+++ Records supplied
(** The other rows. *)
Lemma row_columns c r K kis n : sc_ok c -> Forall sc_ok r -> Forall pt_ok K -> Forall pt_ok kis ->
  exists b, next_columns c (zip (zip (take n r) (take n K)) (take n kis)) = Ok b /\ bytes_ok b.
Proof using CL DL.
  intros Hc Hr HK Hki. apply next_columns_ok; [done|].
  apply Forall_forall. intros [[a p] q] Hin.
  apply list_elem_of_lookup in Hin as [i Hi]. apply lookup_zip_with_Some in Hi as (y & z & E & Hy & Hz).
  apply lookup_zip_with_Some in Hy as (u & v & -> & Hu & Hv). simplify_eq. cbn [fst snd].
  apply lookup_take_Some in Hu as [Hu _]. apply lookup_take_Some in Hv as [Hv _].
  apply lookup_take_Some in Hz as [Hz _].
  split; [exact (Forall_lookup_1 _ _ _ _ Hr Hu)|].
  split; [exact (Forall_lookup_1 _ _ _ _ HK Hv)|exact (Forall_lookup_1 _ _ _ _ Hki Hz)].
Qed.

Lemma hash_challenge digest l : bytes_ok digest -> bytes_ok l ->
  exists s, HashToScalar (digest ++ l) = Some s /\ sc_ok s.
Proof using CL DL.
  intros Hd Hl. destruct (HashToScalar_ok (digest ++ l)) as (s & E & _ & Hs); [by apply Forall_app|].
  by exists s.
Qed.

Section row.
Variables (digest : list Z) (alpha xs kis : list (list Z)) (h : list Z).
Hypothesis Hdigest : bytes_ok digest.
Hypothesis Halpha : Forall sc_ok alpha.
Hypothesis Hxs : Forall sc_ok xs.
Hypothesis Hlen : length alpha = length xs.
Hypothesis Hh : index PedG PedersenRandomnessIndex = Ok h.
Hypothesis Hkis : Forall pt_ok kis.
Hypothesis Hklen : length kis = length xs.
Hypothesis Himages : forall n, (n < length xs)%nat -> take n kis = map key_image (take n xs).

Lemma first_cols k K : exists b, first_columns (zip (take k alpha) (take k K)) = Ok b /\ bytes_ok b.
Proof using All.
  apply first_columns_ok. apply Forall_forall. intros [a p] Hin.
  apply list_elem_of_lookup in Hin as [i Hi]. apply lookup_zip_with_Some in Hi as (u & v & E & Hu & _).
  simplify_eq. apply lookup_take_Some in Hu as [Hu _]. simpl. exact (Forall_lookup_1 _ _ _ _ Halpha Hu).
Qed.

Lemma h_ok : pt_ok h.
Proof using All. destruct PedG_h as (h' & E & Hp). rewrite Hh in E. injection E as E. by rewrite E. Qed.

Lemma first_last i : (i < length xs)%nat -> exists p, first_commitment alpha i = Ok p /\ bytes_ok p.
Proof using All.
  intros Hi. destruct (lookup_lt_is_Some_2 alpha i) as [a Ea]; [lia|].
  apply (first_commitment_ok alpha i a Ea). exact (Forall_lookup_1 _ _ _ _ Halpha Ea).
Qed.

Lemma signer_commitment k c i : sc_ok c -> (length xs - k <= i < length xs)%nat ->
  next_commitment c (responses c alpha xs) (ring_keys k h xs) i = first_commitment alpha i.
Proof using All.
  intros Hc Hi. destruct (lookup_lt_is_Some_2 alpha i) as [a Ea]; [lia|].
  destruct (lookup_lt_is_Some_2 xs i) as [x Ex]; [lia|].
  apply (commitment_closed c h alpha xs _ i a x Hh h_ok Ea Ex); try done.
  - apply ring_keys_lookup; [done|lia].
  - exact (Forall_lookup_1 _ _ _ _ Halpha Ea).
  - exact (Forall_lookup_1 _ _ _ _ Hxs Ex).
Qed.

Lemma row_commitment c r K i : sc_ok c -> Forall sc_ok r -> Forall pt_ok K -> (i < length r)%nat ->
  (i < length K)%nat -> exists p, next_commitment c r K i = Ok p /\ bytes_ok p.
Proof using All.
  intros Hc Hr HK Hir HiK. destruct (lookup_lt_is_Some_2 r i Hir) as [ri Eri].
  destruct (lookup_lt_is_Some_2 K i HiK) as [Ki EKi].
  apply (next_commitment_ok c r K i ri Ki Eri EKi Hc);
    [exact (Forall_lookup_1 _ _ _ _ Hr Eri)|exact (Forall_lookup_1 _ _ _ _ HK EKi)].
Qed.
++++++
Task directions: Take every line above that includes the string "Halpha" and return it.

Finished task:
Hypothesis Halpha : Forall sc_ok alpha.
  simplify_eq. apply lookup_take_Some in Hu as [Hu _]. simpl. exact (Forall_lookup_1 _ _ _ _ Halpha Hu).
  apply (first_commitment_ok alpha i a Ea). exact (Forall_lookup_1 _ _ _ _ Halpha Ea).
  - exact (Forall_lookup_1 _ _ _ _ Halpha Ea).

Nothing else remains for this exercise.